2. Mathew Baker Punya Kaki Kiri yang Dibutuhkan Timnas Indonesia
- Antara
Mathew Baker memiliki keunggulan penting sebagai pemain bertahan berkaki kiri. Profil seperti ini sangat dibutuhkan ketika Timnas Indonesia ingin membangun serangan dari lini belakang dengan lebih seimbang.
Dalam skema tiga bek, Baker bisa ditempatkan sebagai bek tengah kiri. Posisi itu cukup krusial karena pemain harus mampu bertahan, membaca arah serangan lawan, sekaligus mengalirkan bola ke lini tengah.

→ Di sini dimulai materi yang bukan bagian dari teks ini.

(** * Agent support tools: configuration, mail store and process manager

    A shallow embedding of

      - [src/config.py]                       ([Module Config]),
      - [scripts/mcp-servers/mcp_mail.py]      ([Module Mail]),
      - [scripts/mcp-servers/mcp_processes.py] ([Module Proc]),

    together with the properties of their operations.

    Python values are modelled as follows.  Strings are [string] (a
    sequence of bytes, the UTF-8 encoding of the Python text; the order
    on byte sequences is the order Python uses on code points).  Integers
    are [Z].  JSON documents are the inductive type [json]; a JSON object
    is an association list in insertion order, which is what a Python
    [dict] is.  A directory of JSON files is a finite map from path to
    file.  Operations that read the clock, draw identifiers or talk to
    the operating system take the answers from an explicit environment. *)

From Stdlib Require Import ZArith List Ascii String DecimalString.
From Stdlib Require Import Sorting.Sorted Sorting.Permutation Lia.
From stdpp Require Import gmap strings list fin_maps.

Local Open Scope Z_scope.

(* ===================================================================== *)
(** * Python strings *)
(* ===================================================================== *)

Module Str.

(** The newline character of ["\n"]. *)
Definition nl : string := String (ascii_of_nat 10) "".

(** [str(n)] for an integer: f-strings format integers in decimal. *)
Definition of_Z (z : Z) : string := NilZero.string_of_int (Z.to_int z).
Definition of_nat (n : nat) : string := of_Z (Z.of_nat n).

(** [s.startswith(p)]. *)
Fixpoint startswith (p s : string) : bool :=
  match p, s with
  | EmptyString, _ => true
  | String a p', String b s' => Ascii.eqb a b && startswith p' s'
  | String _ _, EmptyString => false
  end.

(** [s.endswith(p)]. *)
Fixpoint endswith (p s : string) : bool :=
  String.eqb p s ||
  match s with
  | EmptyString => false
  | String _ s' => endswith p s'
  end.

(** [needle in hay] on strings: substring test. *)
Fixpoint contains (needle hay : string) : bool :=
  startswith needle hay ||
  match hay with
  | EmptyString => false
  | String _ hay' => contains needle hay'
  end.

(** [s[n:]]. *)
Fixpoint drop (n : nat) (s : string) : string :=
  match n, s with
  | O, _ => s
  | S n', String _ s' => drop n' s'
  | S _, EmptyString => EmptyString
  end.

Definition is_ascii_upper (c : ascii) : bool :=
  let n := nat_of_ascii c in (65 <=? n)%nat && (n <=? 90)%nat.
Definition is_ascii_lower (c : ascii) : bool :=
  let n := nat_of_ascii c in (97 <=? n)%nat && (n <=? 122)%nat.

Definition lower_char (c : ascii) : ascii :=
  if is_ascii_upper c then ascii_of_nat (nat_of_ascii c + 32) else c.

(** [s.lower()], on ASCII letters. *)
Fixpoint lower (s : string) : string :=
  match s with
  | EmptyString => EmptyString
  | String c s' => String (lower_char c) (lower s')
  end.

Fixpoint forallb (f : ascii -> bool) (s : string) : bool :=
  match s with
  | EmptyString => true
  | String c s' => f c && forallb f s'
  end.

Fixpoint existsb (f : ascii -> bool) (s : string) : bool :=
  match s with
  | EmptyString => false
  | String c s' => f c || existsb f s'
  end.

(** [s.isupper()]: no cased character is lower case and there is at
    least one cased character (ASCII letters are the cased characters
    of an identifier). *)
Definition isupper (s : string) : bool :=
  forallb (fun c => negb (is_ascii_lower c)) s && existsb is_ascii_upper s.

(** [sep.join(l)]. *)
Fixpoint join (sep : string) (l : list string) : string :=
  match l with
  | [] => ""
  | [x] => x
  | x :: l' => x +:+ sep +:+ join sep l'
  end.

(** The characters of ["\n"] and ["\r"]. *)
Definition lf : ascii := ascii_of_nat 10.
Definition cr : ascii := ascii_of_nat 13.

Definition is_ascii (c : ascii) : bool := (nat_of_ascii c <? 128)%nat.

(** The white space [s.strip()] removes, among ASCII characters: tab,
    line feed, vertical tab, form feed, carriage return, the four
    separators 28 to 31, and the space. *)
Definition is_space (c : ascii) : bool :=
  let n := nat_of_ascii c in
  ((9 <=? n)%nat && (n <=? 13)%nat) || ((28 <=? n)%nat && (n <=? 32)%nat).

(** [s.lstrip()], [s.rstrip()] and [s.strip()], for text whose white
    space is ASCII. *)
Fixpoint lstrip (s : string) : string :=
  match s with
  | EmptyString => EmptyString
  | String c s' => if is_space c then lstrip s' else s
  end.

Fixpoint rstrip (s : string) : string :=
  match s with
  | EmptyString => EmptyString
  | String c s' =>
      match rstrip s' with
      | EmptyString => if is_space c then EmptyString else String c EmptyString
      | String _ _ as r => String c r
      end
  end.

Definition strip (s : string) : string := rstrip (lstrip s).

(** [s.split(sep)] for a separator of one character: the fields
    between the separators, at least one. *)
Fixpoint split (sep : ascii) (s : string) : list string :=
  match s with
  | EmptyString => [EmptyString]
  | String c s' =>
      if Ascii.eqb c sep then EmptyString :: split sep s'
      else match split sep s' with
           | [] => [String c EmptyString]
           | field :: fields => String c field :: fields
           end
  end.

(** What a file opened in text mode yields for its content: the line
    ends ["\r\n"] and ["\r"] are read as ["\n"]. *)
Fixpoint universal_newlines (s : string) : string :=
  match s with
  | EmptyString => EmptyString
  | String c s' =>
      if Ascii.eqb c cr then
        String lf
          match s' with
          | String c' s'' =>
              if Ascii.eqb c' lf then universal_newlines s''
              else universal_newlines s'
          | EmptyString => EmptyString
          end
      else String c (universal_newlines s')
  end.

(** [f.readlines()] on the text of a file: the lines with their line
    end, the last one without when the text does not end in one. *)
Fixpoint readlines (s : string) : list string :=
  match s with
  | EmptyString => []
  | String c s' =>
      if Ascii.eqb c lf then String c EmptyString :: readlines s'
      else match readlines s' with
           | [] => [String c EmptyString]
           | line :: lines => String c line :: lines
           end
  end.

End Str.

(* ===================================================================== *)
(** * Results of Python calls *)
(* ===================================================================== *)

(** The exceptions the modelled code can raise. *)
Inductive exn : Type :=
  | KeyError (key : string)
  | TypeError
  | AttributeError
  | OverflowError
  | OSError
  | UnicodeDecodeError
  | ValueError (msg : string).

(** A call returns a value or raises.  [Unmodelled] marks the few inputs
    on which the behaviour of CPython is outside this development (it is
    never the conclusion of a theorem). *)
Inductive outcome (A : Type) : Type :=
  | Ok (a : A)
  | Raise (e : exn)
  | Unmodelled.
Arguments Ok {A} a.
Arguments Raise {A} e.
Arguments Unmodelled {A}.

Definition obind {A B : Type} (x : outcome A) (f : A -> outcome B) : outcome B :=
  match x with
  | Ok a => f a
  | Raise e => Raise e
  | Unmodelled => Unmodelled
  end.

Notation "x <- e1 ;;; e2" := (obind e1 (fun x => e2))
  (at level 100, e1 at next level, right associativity).

(* ===================================================================== *)
(** * Configuration ([src/config.py]) *)
(* ===================================================================== *)

Module Config.

(** Values of class attributes: the settings are strings, integers,
    booleans, lists of strings and optional strings ([None]); the class
    also has methods. *)
Inductive value : Type :=
  | VStr (s : string)
  | VInt (z : Z)
  | VBool (b : bool)
  | VList (l : list string)
  | VNone
  | VMethod.

(** The class attributes that [validate] reads. *)
Record config : Type := {
  ENVIRONMENT : string;
  API_PORT : Z;
  API_WORKERS : Z;
  TELEMETRY_ENABLED : bool;
  HONEYCOMB_API_KEY : string;
  MAX_FILE_SIZE_MB : Z;
  LOG_LEVEL : string;
  CACHE_TYPE : string;
  CACHE_REDIS_URL : option string
}.

Inductive log_record : Type :=
  | LogWarning (msg : string)
  | LogInfo (msg : string).

Definition valid_environments : list string :=
  ["development"; "staging"; "production"; "test"].
Definition valid_log_levels : list string :=
  ["DEBUG"; "INFO"; "WARNING"; "ERROR"; "CRITICAL"].
Definition valid_cache_types : list string :=
  ["memory"; "redis"; "memcached"].

(** [x in l] for a list of strings. *)
Definition str_in (x : string) (l : list string) : bool :=
  List.existsb (String.eqb x) l.

(** [repr] of a list of plain strings, as an f-string prints it. *)
Definition repr_list (l : list string) : string :=
  "[" +:+ Str.join ", " (List.map (fun s => "'" +:+ s +:+ "'") l) +:+ "]".

(** Truth value of an [Optional[str]]. *)
Definition truthy_opt (o : option string) : bool :=
  match o with
  | Some s => negb (String.eqb s "")
  | None => false
  end.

3. Sudah Merasakan Atmosfer Senior di SUGBK
- ANTARA FOTO/M Risyal Hidayat/nym.
Debut melawan Oman menjadi pengalaman penting bagi Mathew Baker. Ia sudah merasakan tekanan bermain bersama Timnas Indonesia senior di hadapan publik SUGBK.
Meski menit bermainnya belum banyak, pengalaman itu tetap berarti besar untuk pemain berusia 17 tahun. Baker kini tidak lagi benar-benar datang sebagai pemain baru di lingkungan skuad Garuda.